ENTRIES SHOWN:
■ ■ ■ ■ ■ ■ ■

Lemma var_binop_meta (f : num -> num -> num) (a b r : @XVariable num CRS) :
  var_binop f a b = Ok r -> var_attrs r = ∅ /\ var_encoding r = ∅.
Proof.
  unfold var_binop. destruct (var_elems a); try discriminate.
  destruct (var_elems b); intros [= <-]; now split.
Qed.

(** X1.  With the five inputs numeric (and none of the four derived
    names naming a dimension), each derived field carries the two
    attributes the code gives it and nothing of its inputs' attributes
    or encoding; the units of the pressure are those of [P], and [Pa]
    when [P] has none. *)
Theorem derived_fields_metadata drop ds t p pb ph phb :
  variables ds !! "T" = Some t ->
  variables ds !! "P" = Some p ->
  variables ds !! "PB" = Some pb ->
  variables ds !! "PH" = Some ph ->
  variables ds !! "PHB" = Some phb ->
  is_numeric t = true -> is_numeric p = true -> is_numeric pb = true ->
  is_numeric ph = true -> is_numeric phb = true ->
  no_derived_dims ds ->
  exists ds' theta pres geo z,
    calc_base_diagnostics drop ds = (ds', Ok tt) /\
    variables ds' !! "air_potential_temperature" = Some theta /\
    variables ds' !! "air_pressure" = Some pres /\
    variables ds' !! "geopotential" = Some geo /\
    variables ds' !! "geopotential_height" = Some z /\
    var_attrs theta =
      <["units" := AStr "K"]>
        (<["standard_name" := AStr "air_potential_temperature"]> ∅) /\
    var_attrs pres =
      <["units" := default (AStr "Pa") (var_attrs p !! "units")]>
        (<["standard_name" := AStr "air_pressure"]> ∅) /\
    var_attrs geo =
      <["units" := AStr "m**2 s**-2"]> (<["standard_name" := AStr "geopotential"]> ∅) /\
    var_attrs z =
      <["units" := AStr "m"]> (<["standard_name" := AStr "geopotential_height"]> ∅) /\
    var_encoding theta = ∅ /\ var_encoding pres = ∅ /\
    var_encoding geo = ∅ /\ var_encoding z = ∅.
Proof.
  intros HT HP HPB HPH HPHB Nt Np Npb Nph Nphb Hno.
  destruct (calc_base_diagnostics_returns drop ds t p pb ph phb)
    as (theta & pres & geo & z & Hth & Hpres & Hgeo & Hz & Hrun); try assumption.
  destruct (var_scalar_op_meta _ _ _ _ Hth) as [_ Eth].
  destruct (var_binop_meta _ _ _ _ Hpres) as [_ Epres].
  destruct (var_binop_meta _ _ _ _ Hgeo) as [_ Egeo].
  destruct (var_scalar_op_meta _ _ _ _ Hz) as [_ Ez].
  exists (after_diagnostics drop p theta pres geo z ds),
    (set_var_attrs potential_temperature_attrs theta),
    (set_var_attrs (pressure_attrs (attrs_get (var_attrs p) "units" (AStr "Pa"))) pres),
    (set_var_attrs geopotential_attrs geo),
    (set_var_attrs geopotential_height_attrs z).
  split; [exact Hrun|].
  repeat match goal with |- _ /\ _ => split end;
    try (after_simpl; destruct drop; ds_lookup); try assumption; try reflexivity.
Qed.

Lemma in_dims_after_geopotential drop ds ph phb geo z d :
  variables ds !! "PH" = Some ph ->
  variables ds !! "PHB" = Some phb ->
  var_binop num_add ph phb = Ok geo ->
  var_scalar_op num_div (set_var_attrs geopotential_attrs geo) (num_lit (981 # 100)) = Ok z ->
  in_dims d ds = false ->
  in_dims d (after_geopotential drop geo z ds) = false.
Proof.
  intros HPH HPHB Hgeo Hz Hd.
  assert (d ∉ var_dims geo) as Hdg.
  { intros Hin. apply (var_binop_dims _ _ _ _ _ Hgeo) in Hin as [Hin|Hin].
    - now apply (not_dim_of_variable ds "PH" ph d).
    - now apply (not_dim_of_variable ds "PHB" phb d). }
  destruct (in_dims d (after_geopotential drop geo z ds)) eqn:Hin; [|reflexivity].
  exfalso. unfold after_geopotential in Hin.
  assert (in_dims d (ds_insert "geopotential_height"
            (set_var_attrs geopotential_height_attrs z)
            (ds_insert "geopotential" (set_var_attrs geopotential_attrs geo) ds)) = true)
    as Hins.
  { destruct drop; [do 2 apply in_dims_ds_delete in Hin|]; exact Hin. }
  apply in_dims_ds_insert in Hins as [Hins|Hins].
  - cbn in Hins. rewrite (var_scalar_op_dims _ _ _ _ Hz) in Hins. now apply Hdg.
  - apply in_dims_ds_insert in Hins as [Hins|Hins]; [now apply Hdg | congruence].
Qed.

(** No name outside the dimensions of the dataset becomes one by the call. *)
Lemma in_dims_after_diagnostics drop ds t p pb ph phb theta pres geo z d :
  variables ds !! "T" = Some t ->
  variables ds !! "P" = Some p ->
  variables ds !! "PB" = Some pb ->
  variables ds !! "PH" = Some ph ->
  variables ds !! "PHB" = Some phb ->
  var_scalar_op num_add t (num_of_Z 300) = Ok theta ->
  var_binop num_add p pb = Ok pres ->
  var_binop num_add ph phb = Ok geo ->
  var_scalar_op num_div (set_var_attrs geopotential_attrs geo) (num_lit (981 # 100)) = Ok z ->
  in_dims d ds = false ->
  in_dims d (after_diagnostics drop p theta pres geo z ds) = false.
Proof.
  intros HT HP HPB HPH HPHB Hth Hpres Hgeo Hz Hd. unfold after_diagnostics.
  apply in_dims_after_geopotential with ph phb; try assumption.
  - now rewrite after_pressure_lookup, after_potential_temperature_lookup.
  - now rewrite after_pressure_lookup, after_potential_temperature_lookup.
  - apply in_dims_after_pressure with pb; try assumption.
    + now rewrite after_potential_temperature_lookup.
    + now rewrite after_potential_temperature_lookup.
    + now apply in_dims_after_potential_temperature with t.
Qed.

■ ■ ■ ■ ■ ■ ■

EXERCISE INSTRUCTIONS: Note each line above that contains "none" and copy it out.

COMPLETED TASK:
(** X1.  With the five inputs numeric (and none of the four derived
    when [P] has none. *)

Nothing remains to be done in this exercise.